> _EXERCISE DIRECTIONS_
All lines below containing the string "rewrite" are to be copied.

> _Dataset excerpts_

Fixpoint subtract_prefix (fuel : nat) (p excluded : LanExportPrefixV2) : option (list LanExportPrefixV2) :=
  match fuel with
  | O => None
  | S fuel =>
      if negb (v2_lan_prefixes_overlap p excluded) then Some [p]
      else if prefix_len excluded <=? prefix_len p then Some []
      else
        match v2_lan_prefix_children p with
        | None => Some []
        | Some (c1, c2) => l1 ← subtract_prefix fuel c1 excluded; l2 ← subtract_prefix fuel c2 excluded; Some (l1 ++ l2)
        end
  end.

Fixpoint fragment_one (fuel : nat) (p connected : LanExportPrefixV2) : option (list LanExportPrefixV2) :=
  match fuel with
  | O => None
  | S fuel =>
      if negb (v2_lan_prefixes_overlap p connected) || (prefix_len connected <? prefix_len p) then Some [p]
      else
        match v2_lan_prefix_children p with
        | None => Some []
        | Some (c1, c2) =>
            if prefix_len p =? prefix_len connected then Some [c1; c2]
            else l1 ← fragment_one fuel c1 connected; l2 ← fragment_one fuel c2 connected; Some (l1 ++ l2)
        end
  end.

Definition FUEL : nat := 33.

(** [flat_map] with a function that may run out of fuel *)
Fixpoint flat_map_opt {A B} (f : A -> option (list B)) (l : list A) : option (list B) :=
  match l with
  | [] => Some []
  | x :: l => y ← f x; ys ← flat_map_opt f l; Some (y ++ ys)
  end.

(** The outer loops: every candidate is cut by one exclusion after the other. *)
Definition cut_by {B} (f : LanExportPrefixV2 -> B -> option (list LanExportPrefixV2)) (p : LanExportPrefixV2) (excluded : list B) : option (list LanExportPrefixV2) :=
  foldl (fun remaining x => l ← remaining; flat_map_opt (fun candidate => f candidate x) l) (Some [p]) excluded.

Definition v2_lan_prefix_without_hosts (p : LanExportPrefixV2) (excluded : list Z) : option (list LanExportPrefixV2) := cut_by (subtract_host FUEL) p excluded.
Definition v2_lan_prefix_without_prefixes (p : LanExportPrefixV2) (excluded : list LanExportPrefixV2) : option (list LanExportPrefixV2) :=
  cut_by (subtract_prefix FUEL) p excluded.
Definition v2_lan_prefixes_prefer_over_connected (p : LanExportPrefixV2) (connected_lans : list LanExportPrefixV2) : option (list LanExportPrefixV2) :=
  cut_by (fragment_one FUEL) p connected_lans.

(** ** The underlay generation *)

Record NativeLanRouteGeneration := mkGeneration {
  epoch : Z;
  bypass_ready : bool;
  inventory_ready : bool;
  exclusions : list Z;
  connected_lans : list LanExportPrefixV2 }.

Definition generation_default (e : Z) : NativeLanRouteGeneration := mkGeneration e false false [] [].

Definition begin_p2p_underlay_generation (g : NativeLanRouteGeneration) : Z * NativeLanRouteGeneration :=
  let e := Z.max ((epoch g + 1) mod 2 ^ 64) 1 in (e, generation_default e).

Definition p2p_underlay_generation_is_ready (g : NativeLanRouteGeneration) (token : Z) : bool := (epoch g =? token) && bypass_ready g.

Definition invalidate_p2p_underlay_generation (g : NativeLanRouteGeneration) : NativeLanRouteGeneration := snd (begin_p2p_underlay_generation g).

Definition set_p2p_underlay_generation_ready (g : NativeLanRouteGeneration) (token : Z) (ready : bool) : bool * NativeLanRouteGeneration :=
  if negb (epoch g =? token) then (false, g)
  else if ready then (true, mkGeneration (epoch g) true (inventory_ready g) (exclusions g) (connected_lans g))
  else (true, generation_default (epoch g)).

Definition commit_native_lan_route_generation (g : NativeLanRouteGeneration) (token : Z) (excl : list Z) (lans : list LanExportPrefixV2) : bool * NativeLanRouteGeneration :=
  if negb (epoch g =? token) then (false, g) else (true, mkGeneration (epoch g) (bypass_ready g) true excl lans).

(** ** The routes *)

(** [Vec::dedup] *)
Fixpoint dedup (l : list LanExportPrefixV2) : list LanExportPrefixV2 :=
  match l with
  | p :: ((q :: _) as r) => if bool_decide (p = q) then dedup r else p :: dedup r
  | _ => l
  end.

Definition show_prefix (p : LanExportPrefixV2) : str := show_ipv4 (network p) ++ [47] ++ show 3 10 (prefix_len p).

(** [active]: the snapshot of the directory; [local]: the record of this Peer *)
Definition v2_native_lan_routes (g : NativeLanRouteGeneration) (local : PeerRuntimeRecordV2) (active : list (LanExportPrefixV2 * str)) (tunnel_first : bool) :
  option (list LanExportPrefixV2) :=
  if negb (inventory_ready g) || negb (bypass_ready g) then Some []
  else
    let local_exports := prefix <$> base.filter (fun e => ready e = true) local in
    let candidates := base.filter (fun p => tunnel_first || negb (existsb (v2_lan_prefixes_overlap p) (connected_lans g)) = true) (fst <$> active) in
    l ← flat_map_opt (fun p => v2_lan_prefix_without_prefixes p local_exports) candidates;
    l ← flat_map_opt (fun p => v2_lan_prefix_without_hosts p (exclusions g)) l;
    l ← flat_map_opt (fun p => if tunnel_first then v2_lan_prefixes_prefer_over_connected p (connected_lans g) else Some [p]) l;
    Some (dedup (sort_by_key id l)).

Definition v2_native_lan_route_cidrs (g : NativeLanRouteGeneration) (local : PeerRuntimeRecordV2) (active : list (LanExportPrefixV2 * str)) (tunnel_first : bool) :
  option (list str) := l ← v2_native_lan_routes g local active tunnel_first; Some (map show_prefix l).

(** ** Blocks as ranges *)

Definition inside (p : LanExportPrefixV2) (a : Z) : Prop := network p <= a < network p + block_size p.
Definition covers (l : list LanExportPrefixV2) (a : Z) : Prop := exists p, p ∈ l /\ inside p a.

Lemma covers_app l1 l2 a : covers (l1 ++ l2) a <-> covers l1 a \/ covers l2 a.
Proof. unfold covers. set_solver. Qed.

Lemma covers_one p a : covers [p] a <-> inside p a.
Proof. unfold covers. set_solver. Qed.

Lemma covers_nil a : ~ covers [] a.
Proof. unfold covers. set_solver. Qed.

Lemma valid_size p : valid_prefix p -> 1 <= block_size p <= 2 ^ 24 /\ exists k, 0 <= k /\ network p = k * block_size p.
Proof.
  intros (Hn & Hl & Hm & _). unfold block_size in *. pose proof (size_bound _ Hl). split; [lia|]. unfold is_ipv4 in Hn.
  exists (network p / 2 ^ (32 - prefix_len p)). split; [apply Z.div_pos; lia|]. pose proof (Z.div_mod (network p) (2 ^ (32 - prefix_len p)) ltac:(lia)). lia.
Qed.

Lemma bounds_ok p : valid_prefix p -> bounds p = (network p, network p + block_size p - 1).
Proof.
  intros (Hn & Hl & Hm & _). unfold bounds, block_size in *. rewrite <- (last_address _ (prefix_len p)) by done. unfold ipv4_mask, mask. rewrite (proj2 (Z.eqb_neq _ _)) by lia. done.
Qed.

Lemma overlap_iff p q : valid_prefix p -> valid_prefix q -> v2_lan_prefixes_overlap p q = true <-> network p < network q + block_size q /\ network q < network p + block_size p.
Proof. intros Hp Hq. unfold v2_lan_prefixes_overlap. rewrite !bounds_ok by done. rewrite andb_true_iff, !Z.leb_le. lia. Qed.
(* ===== verification/RouteMatcher.v ===== *)
(** * Which Peer owns an address (crates/tp-client/src/route_matcher.rs)

    The table of overlay addresses, of private LAN host aliases and of LAN Exports, with the
    identities of replicas (p2p/replica.rs) and the derived overlay addresses (overlay.rs);
    SHA-256 is a parameter.  An address with two owners is ambiguous and never goes to one of
    them. *)

From Stdlib Require Import ZArith Lia.
From stdpp Require Import base list gmap numbers sorting.
From S2P Require Import Prelude CBytes RustStd PeerRuntime.
Import list_basics.list list_relations.list list_monad.list list_misc.list.
Import RustStd PeerRuntime.

Module RouteMatcher.

(** ** Replica identities *)

Definition is_ascii_digit (c : Z) : bool := between 48 57 c.
Definition is_ascii_alphanumeric (c : Z) : bool := between 48 57 c || between 65 90 c || between 97 122 c.

(** family, random part, index *)
Record ReplicaIdParts := mkParts { family : str; random : str; replica_number : Z }.

Definition is_replica_index (index : str) : bool :=
  bool_decide (index = [48]) || (negb (bool_decide (index = [])) && negb (bool_decide (head index = Some 48)) && forallb is_ascii_digit (as_bytes index)).

Definition parse_replica_id (client_id : str) : option ReplicaIdParts :=
  '(family, index) ← rsplit_once 45 client_id;
  '(_, random) ← rsplit_once 45 family;
  if bool_decide (family = []) || bool_decide (random = []) || negb (length (as_bytes random) =? 8)%nat ||
     negb (forallb is_ascii_alphanumeric (as_bytes random)) || negb (is_replica_index index)
  then None
  else n ← parse_unsigned (2 ^ 64 - 1) index; Some (mkParts family random n).

Definition replica_seed_for_tunnel (tunnel_id client_id : str) : option str :=
  parts ← parse_replica_id client_id;
  if bool_decide (family parts = tunnel_id ++ [45] ++ random parts) then Some (random parts) else None.

Definition replica_family_id (client_id : str) : str :=
  match parse_replica_id client_id with
  | Some parts => family parts ++ [45; 48]
  | None => client_id
  end.

Definition same_replica_family (a b : str) : bool :=
  match parse_replica_id a, parse_replica_id b with
  | Some a, Some b => bool_decide (family a = family b)
  | _, _ => false
  end.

> _ANSWER TO THIS PROBLEM_
  intros (Hn & Hl & Hm & _). unfold bounds, block_size in *. rewrite <- (last_address _ (prefix_len p)) by done. unfold ipv4_mask, mask. rewrite (proj2 (Z.eqb_neq _ _)) by lia. done.
Proof. intros Hp Hq. unfold v2_lan_prefixes_overlap. rewrite !bounds_ok by done. rewrite andb_true_iff, !Z.leb_le. lia. Qed.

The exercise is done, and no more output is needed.